■ **What is being asked**
When the line containing "round, a line" appears in the entries below, begin printing there and stop after the line containing "(∀ q row q', getNext q = (Some row, q') →"; print each of those lines exactly and no other line.

■ **Data records**
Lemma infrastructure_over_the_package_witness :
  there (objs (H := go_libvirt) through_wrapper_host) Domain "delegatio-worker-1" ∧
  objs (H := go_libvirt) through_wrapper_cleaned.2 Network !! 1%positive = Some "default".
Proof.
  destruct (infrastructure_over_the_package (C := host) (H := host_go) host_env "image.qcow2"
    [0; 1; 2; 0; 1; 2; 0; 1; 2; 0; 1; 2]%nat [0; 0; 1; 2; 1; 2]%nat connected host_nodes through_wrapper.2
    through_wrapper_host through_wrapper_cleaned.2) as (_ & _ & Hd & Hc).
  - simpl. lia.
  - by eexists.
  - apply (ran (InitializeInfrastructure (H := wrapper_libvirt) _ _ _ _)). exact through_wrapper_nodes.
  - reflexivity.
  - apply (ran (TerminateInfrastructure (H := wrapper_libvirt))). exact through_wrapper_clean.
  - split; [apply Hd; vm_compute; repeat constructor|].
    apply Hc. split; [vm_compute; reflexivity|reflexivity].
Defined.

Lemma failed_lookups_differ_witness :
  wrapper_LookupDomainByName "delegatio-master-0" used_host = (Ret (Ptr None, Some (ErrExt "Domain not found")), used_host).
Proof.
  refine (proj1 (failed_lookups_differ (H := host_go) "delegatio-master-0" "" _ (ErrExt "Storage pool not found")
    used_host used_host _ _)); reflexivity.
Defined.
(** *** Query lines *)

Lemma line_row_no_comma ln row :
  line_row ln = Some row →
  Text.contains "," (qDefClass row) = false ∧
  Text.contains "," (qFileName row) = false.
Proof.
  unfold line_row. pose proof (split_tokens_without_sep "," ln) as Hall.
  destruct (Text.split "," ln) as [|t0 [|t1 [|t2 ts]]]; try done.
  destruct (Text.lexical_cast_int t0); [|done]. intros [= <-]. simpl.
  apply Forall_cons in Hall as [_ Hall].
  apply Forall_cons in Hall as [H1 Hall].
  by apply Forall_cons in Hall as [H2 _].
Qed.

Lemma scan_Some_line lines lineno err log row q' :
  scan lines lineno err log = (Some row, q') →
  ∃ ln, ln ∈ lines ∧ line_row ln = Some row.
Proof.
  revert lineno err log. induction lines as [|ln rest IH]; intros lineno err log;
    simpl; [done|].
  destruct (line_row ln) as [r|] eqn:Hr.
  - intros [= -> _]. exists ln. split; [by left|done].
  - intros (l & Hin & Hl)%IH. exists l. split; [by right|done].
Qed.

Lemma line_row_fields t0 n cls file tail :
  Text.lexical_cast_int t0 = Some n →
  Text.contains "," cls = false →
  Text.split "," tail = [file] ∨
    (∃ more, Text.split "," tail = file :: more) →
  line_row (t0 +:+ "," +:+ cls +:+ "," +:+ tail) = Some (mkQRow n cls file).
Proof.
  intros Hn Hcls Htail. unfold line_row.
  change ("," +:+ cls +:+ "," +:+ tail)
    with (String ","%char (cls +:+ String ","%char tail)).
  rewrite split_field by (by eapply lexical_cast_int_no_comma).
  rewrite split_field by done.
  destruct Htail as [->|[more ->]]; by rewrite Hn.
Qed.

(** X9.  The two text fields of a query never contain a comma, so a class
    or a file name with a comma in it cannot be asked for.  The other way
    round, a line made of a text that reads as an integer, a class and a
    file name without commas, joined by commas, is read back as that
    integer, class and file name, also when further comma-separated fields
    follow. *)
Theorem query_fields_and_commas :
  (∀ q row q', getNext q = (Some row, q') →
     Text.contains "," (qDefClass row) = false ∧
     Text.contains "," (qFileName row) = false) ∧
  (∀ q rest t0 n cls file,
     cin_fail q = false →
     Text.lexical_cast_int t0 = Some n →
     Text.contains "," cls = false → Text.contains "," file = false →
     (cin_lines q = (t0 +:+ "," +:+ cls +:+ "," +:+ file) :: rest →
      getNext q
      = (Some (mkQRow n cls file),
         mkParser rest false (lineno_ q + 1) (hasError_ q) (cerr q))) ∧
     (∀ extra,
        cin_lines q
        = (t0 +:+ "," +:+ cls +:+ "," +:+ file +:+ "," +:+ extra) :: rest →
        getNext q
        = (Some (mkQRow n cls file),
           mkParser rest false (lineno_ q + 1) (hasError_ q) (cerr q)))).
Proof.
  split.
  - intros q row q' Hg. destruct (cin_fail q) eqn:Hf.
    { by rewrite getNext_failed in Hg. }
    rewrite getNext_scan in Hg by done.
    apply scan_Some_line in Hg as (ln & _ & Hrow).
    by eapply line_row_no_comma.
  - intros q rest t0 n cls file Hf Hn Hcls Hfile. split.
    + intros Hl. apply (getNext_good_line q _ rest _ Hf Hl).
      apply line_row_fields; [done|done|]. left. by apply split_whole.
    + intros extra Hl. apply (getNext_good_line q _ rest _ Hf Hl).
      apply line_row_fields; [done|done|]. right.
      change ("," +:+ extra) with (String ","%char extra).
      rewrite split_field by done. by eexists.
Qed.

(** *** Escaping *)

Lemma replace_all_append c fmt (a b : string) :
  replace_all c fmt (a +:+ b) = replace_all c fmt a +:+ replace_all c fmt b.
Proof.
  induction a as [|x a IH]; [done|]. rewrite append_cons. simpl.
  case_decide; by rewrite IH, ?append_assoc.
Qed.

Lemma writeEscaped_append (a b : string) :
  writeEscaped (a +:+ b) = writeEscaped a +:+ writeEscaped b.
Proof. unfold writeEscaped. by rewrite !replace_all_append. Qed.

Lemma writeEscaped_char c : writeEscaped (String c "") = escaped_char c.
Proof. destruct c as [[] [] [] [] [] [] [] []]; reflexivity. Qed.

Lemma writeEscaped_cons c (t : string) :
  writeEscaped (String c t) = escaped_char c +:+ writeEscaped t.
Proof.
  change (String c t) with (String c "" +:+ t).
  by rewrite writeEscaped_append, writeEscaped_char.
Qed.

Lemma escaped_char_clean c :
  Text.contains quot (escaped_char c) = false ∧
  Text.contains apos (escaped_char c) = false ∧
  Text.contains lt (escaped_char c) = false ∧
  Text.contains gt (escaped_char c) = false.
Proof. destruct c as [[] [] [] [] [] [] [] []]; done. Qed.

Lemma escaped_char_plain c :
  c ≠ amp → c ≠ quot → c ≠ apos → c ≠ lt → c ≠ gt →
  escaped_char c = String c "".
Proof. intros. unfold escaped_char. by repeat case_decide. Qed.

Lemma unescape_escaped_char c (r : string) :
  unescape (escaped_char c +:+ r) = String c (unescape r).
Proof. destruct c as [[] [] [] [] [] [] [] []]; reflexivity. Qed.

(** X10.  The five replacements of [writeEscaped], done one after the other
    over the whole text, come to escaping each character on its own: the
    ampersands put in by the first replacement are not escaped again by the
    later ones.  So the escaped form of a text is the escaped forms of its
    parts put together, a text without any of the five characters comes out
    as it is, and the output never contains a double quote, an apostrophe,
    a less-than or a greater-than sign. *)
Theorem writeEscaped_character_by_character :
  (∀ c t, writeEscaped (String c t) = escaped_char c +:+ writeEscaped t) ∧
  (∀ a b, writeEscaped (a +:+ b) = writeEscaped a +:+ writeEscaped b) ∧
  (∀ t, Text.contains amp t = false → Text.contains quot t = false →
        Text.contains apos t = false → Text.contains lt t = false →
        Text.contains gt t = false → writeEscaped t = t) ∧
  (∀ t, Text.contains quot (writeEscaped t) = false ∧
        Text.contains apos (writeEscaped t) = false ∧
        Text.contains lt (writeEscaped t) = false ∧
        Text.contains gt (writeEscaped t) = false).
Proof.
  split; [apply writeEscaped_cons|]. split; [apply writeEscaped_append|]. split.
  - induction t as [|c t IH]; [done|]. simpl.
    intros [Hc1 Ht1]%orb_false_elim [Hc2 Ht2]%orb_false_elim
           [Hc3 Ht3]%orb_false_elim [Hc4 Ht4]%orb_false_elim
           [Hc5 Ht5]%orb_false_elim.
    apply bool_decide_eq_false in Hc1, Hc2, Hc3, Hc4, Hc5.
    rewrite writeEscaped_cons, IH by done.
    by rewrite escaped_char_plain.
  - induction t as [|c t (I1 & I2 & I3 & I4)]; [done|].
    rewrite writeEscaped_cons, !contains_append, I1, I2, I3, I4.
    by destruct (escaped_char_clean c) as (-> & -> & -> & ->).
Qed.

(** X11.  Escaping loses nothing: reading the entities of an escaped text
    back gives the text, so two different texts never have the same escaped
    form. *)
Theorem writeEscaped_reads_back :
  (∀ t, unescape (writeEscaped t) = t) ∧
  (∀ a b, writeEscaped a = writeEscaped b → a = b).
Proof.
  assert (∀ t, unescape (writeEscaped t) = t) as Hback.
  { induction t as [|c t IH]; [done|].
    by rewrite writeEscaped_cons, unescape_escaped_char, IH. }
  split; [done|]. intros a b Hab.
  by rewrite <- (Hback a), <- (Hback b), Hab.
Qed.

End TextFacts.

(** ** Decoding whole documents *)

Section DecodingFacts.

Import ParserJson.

■ **Task result**
    round, a line made of a text that reads as an integer, a class and a
    file name without commas, joined by commas, is read back as that
    integer, class and file name, also when further comma-separated fields
    follow. *)
Theorem query_fields_and_commas :
  (∀ q row q', getNext q = (Some row, q') →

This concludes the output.